• SUPPLIED MATERIAL:
(** * Pygame3D wireframes: geometry buffer, affine transforms, groups

    A shallow embedding of [wireframe.py].  A [Wireframe] object is a record
    of its three attributes; a method that mutates [self] is a function from
    the record before the call to the record after it.  Node indices are
    Python integers, hence [Z].

    Node coordinates are float64 in the program.  The records, the groups
    and the generators carry real numbers: what is proved of them concerns
    counts, order, indices, and which expression is evaluated, not the
    value a rounded or overflowing operation has.  The properties that
    depend on that value are proved of the node array in IEEE 754 binary64,
    module [F64]. *)

From Stdlib Require Import Reals Lra ZArith List Floats.
From stdpp Require Import gmap strings list fin_maps functions.

#[local] Open Scope Z_scope.

(** ** Rows and matrices of the node array *)

Abbreviation vec3 := (R * R * R)%type.
Abbreviation vec4 := (R * R * R * R)%type.
Abbreviation mat4 := (vec4 * vec4 * vec4 * vec4)%type.

(** One row of [np.dot(nodes, M)]. *)
Definition vec_mat (v : vec4) (M : mat4) : vec4 :=
  let '(x, y, z, h) := v in
  let '((a00, a01, a02, a03), (a10, a11, a12, a13),
        (a20, a21, a22, a23), (a30, a31, a32, a33)) := M in
  (x * a00 + y * a10 + z * a20 + h * a30,
   x * a01 + y * a11 + z * a21 + h * a31,
   x * a02 + y * a12 + z * a22 + h * a32,
   x * a03 + y * a13 + z * a23 + h * a33)%R.

(** [np.dot(nodes, M)] for an n×4 array and a 4×4 matrix. *)
Definition dot (nodes : list vec4) (M : mat4) : list vec4 :=
  map (λ v, vec_mat v M) nodes.

(** The homogeneous component of a row, and the slice [nodes[:, :-1]]. *)
Definition hom (v : vec4) : R := let '(_, _, _, h) := v in h.
Definition xyz (v : vec4) : vec3 := let '(x, y, z, _) := v in (x, y, z).

(** The last column of a matrix. *)
Definition last_column (M : mat4) : vec4 :=
  let '((_, _, _, a03), (_, _, _, a13), (_, _, _, a23), (_, _, _, a33)) := M in
  (a03, a13, a23, a33).

(** ** Reductions along axis 0 *)

(** An operation on scalars applied to two rows component by component. *)
Definition pointwise (op : R → R → R) (a b : vec3) : vec3 :=
  let '(ax, ay, az) := a in let '(bx, by', bz) := b in
  (op ax bx, op ay by', op az bz).

(** The reduction of the rows of an n×3 array along axis 0; numpy raises
    ValueError on an array with no rows, which is [None] here. *)
Definition axis_reduce (op : R → R → R) (rows : list vec3) : option vec3 :=
  match rows with
  | [] => None
  | r :: rs => Some (foldl (pointwise op) r rs)
  end.

(** [rows.min(axis=0)] and [rows.max(axis=0)] *)
Definition axis_min : list vec3 → option vec3 := axis_reduce Rmin.
Definition axis_max : list vec3 → option vec3 := axis_reduce Rmax.

(** [0.5*(min_values + max_values)] *)
Definition midpoint (lo hi : vec3) : vec3 :=
  let '(ax, ay, az) := lo in let '(bx, by', bz) := hi in
  (0.5 * (ax + bx), 0.5 * (ay + by'), 0.5 * (az + bz))%R.

(** ** Python list indexing *)

(** [l[i]] with Python's negative indices; [None] is IndexError. *)
Definition getitem {A} (l : list A) (i : Z) : option A :=
  if decide (i < 0) then
    if decide (0 ≤ i + Z.of_nat (length l)) then l !! Z.to_nat (i + Z.of_nat (length l))
    else None
  else l !! Z.to_nat i.

(** ** class Wireframe *)

Record Wireframe := mkWireframe {
  nodes : list vec4;
  edges : list (Z * Z);
  faces : list (list Z)
}.

Module Wireframe.

(** [__init__] *)
Definition init : Wireframe := mkWireframe [] [] [].

(** [addNodes]: [node_array] is an n×3 array. *)
Definition addNodes (self : Wireframe) (node_array : list vec3) : Wireframe :=
  let ones_added := map (λ p : vec3, let '(x, y, z) := p in (x, y, z, 1%R)) node_array in
  mkWireframe (nodes self ++ ones_added) (edges self) (faces self).

(** [addEdges]: the comprehension is evaluated against [self.edges] as it
    is before the [+=]. *)
Definition addEdges (self : Wireframe) (edge_list : list (Z * Z)) : Wireframe :=
  mkWireframe (nodes self)
              (edges self ++ filter (λ edge, edge ∉ edges self) edge_list)
              (faces self).

(** [[(node_list[n-1], node_list[n]) for n in range(num_nodes)]].  A pair
    whose lookup raised IndexError would be missing from the result;
    [face_edges_length] below shows that there is none. *)
Definition face_edges (node_list : list Z) : list (Z * Z) :=
  let num_nodes := Z.of_nat (length node_list) in
  omap (λ n, a ← getitem node_list (n - 1);
             b ← getitem node_list n;
             Some (a, b))
       (seqZ 0 num_nodes).

(** The body of the [for] loop of [addFaces]. *)
Definition addFace (self : Wireframe) (node_list : list Z) : Wireframe :=
  if decide (Forall (λ node, node < Z.of_nat (length (nodes self))) node_list) then
    addEdges (mkWireframe (nodes self) (edges self) (faces self ++ [node_list]))
             (face_edges node_list)
  else self.

Definition addFaces (self : Wireframe) (face_list : list (list Z)) : Wireframe :=
  foldl addFace self face_list.

(** [transform] *)
Definition transform (self : Wireframe) (transformation_matrix : mat4) : Wireframe :=
  mkWireframe (dot (nodes self) transformation_matrix) (edges self) (faces self).

(** [translate]; the defaults [dx=0, dy=0, dz=0] are passed explicitly. *)
Definition translate (self : Wireframe) (dx dy dz : R) : Wireframe :=
  mkWireframe
    (dot (nodes self) ((1, 0, 0, 0), (0, 1, 0, 0), (0, 0, 1, 0), (dx, dy, dz, 1))%R)
    (edges self) (faces self).

(** [scale]; the defaults [cx=0, cy=0, cz=0] are passed explicitly. *)
Definition scale (self : Wireframe) (s cx cy cz : R) : Wireframe :=
  mkWireframe
    (dot (nodes self) ((s, 0, 0, 0),
                       (0, s, 0, 0),
                       (0, 0, s, 0),
                       (cx * (1 - s), cy * (1 - s), cz * (1 - s), 1))%R)
    (edges self) (faces self).

Definition rotateX (self : Wireframe) (y z radians : R) : Wireframe :=
  let c := cos radians in
  let s := sin radians in
  mkWireframe
    (dot (nodes self) ((1, 0, 0, 0),
                       (0, c, - s, 0),
                       (0, s, c, 0),
                       (0, - y * c - z * s + y, y * s - z * c + z, 1))%R)
    (edges self) (faces self).

Definition rotateY (self : Wireframe) (x z radians : R) : Wireframe :=
  let c := cos radians in
  let s := sin radians in
  mkWireframe
    (dot (nodes self) ((c, 0, s, 0),
                       (0, 1, 0, 0),
                       (- s, 0, c, 0),
                       (z * s - x * c + x, 0, - z * c - x * s + z, 1))%R)
    (edges self) (faces self).

Definition rotateZ (self : Wireframe) (x y radians : R) : Wireframe :=
  let c := cos radians in
  let s := sin radians in
  mkWireframe
    (dot (nodes self) ((c, - s, 0, 0),
                       (s, c, 0, 0),
                       (0, 0, 1, 0),
                       (- x * c - y * s + x, x * s - c * y + y, 0, 1))%R)
    (edges self) (faces self).

(** [findCentre]; [None] is the ValueError numpy raises when it reduces
    an array with no rows. *)
Definition findCentre (self : Wireframe) : option vec3 :=
  min_values ← axis_min (map xyz (nodes self));
  max_values ← axis_max (map xyz (nodes self));
  Some (midpoint min_values max_values).

End Wireframe.

(** ** class WireframeGroup *)

(** A group holds references to Wireframe objects, which its methods mutate
    in place.  The store maps a reference to the object it denotes; a group
    method takes the store before the call and returns the store after it. *)
Abbreviation ref := positive.
Abbreviation store := (ref → Wireframe).

Record WireframeGroup := mkWireframeGroup {
  wireframes : gmap string ref
}.

Module WireframeGroup.

(** [__init__] *)
Definition init : WireframeGroup := mkWireframeGroup ∅.

Definition addWireframe (self : WireframeGroup) (name : string) (wireframe : ref)
  : WireframeGroup :=
  mkWireframeGroup (<[name := wireframe]> (wireframes self)).

(** [self.wireframes.values()] *)
Definition values (self : WireframeGroup) : list ref :=
  (map_to_list (wireframes self)).*2.

(** [for wireframe in self.wireframes.values(): wireframe.method(...)] *)
Definition for_each (method : Wireframe → Wireframe) (refs : list ref) (st : store)
  : store :=
  foldl (λ st' wireframe, alter method wireframe st') st refs.

Definition translate (self : WireframeGroup) (dx dy dz : R) (st : store) : store :=
  for_each (λ wireframe, Wireframe.translate wireframe dx dy dz) (values self) st.

Definition scale (self : WireframeGroup) (scale : R) (xyz : vec3) (st : store) : store :=
  let '(x, y, z) := xyz in
  for_each (λ wireframe, Wireframe.scale wireframe scale x y z) (values self) st.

• TASK TO CARRY OUT: Retype, without changes, the lines from the line holding "Definition values (self" to the end of the data, both ends included.

• RESPONSE FOR THIS EXERCISE:
Definition values (self : WireframeGroup) : list ref :=
  (map_to_list (wireframes self)).*2.

(** [for wireframe in self.wireframes.values(): wireframe.method(...)] *)
Definition for_each (method : Wireframe → Wireframe) (refs : list ref) (st : store)
  : store :=
  foldl (λ st' wireframe, alter method wireframe st') st refs.

Definition translate (self : WireframeGroup) (dx dy dz : R) (st : store) : store :=
  for_each (λ wireframe, Wireframe.translate wireframe dx dy dz) (values self) st.

Definition scale (self : WireframeGroup) (scale : R) (xyz : vec3) (st : store) : store :=
  let '(x, y, z) := xyz in
  for_each (λ wireframe, Wireframe.scale wireframe scale x y z) (values self) st.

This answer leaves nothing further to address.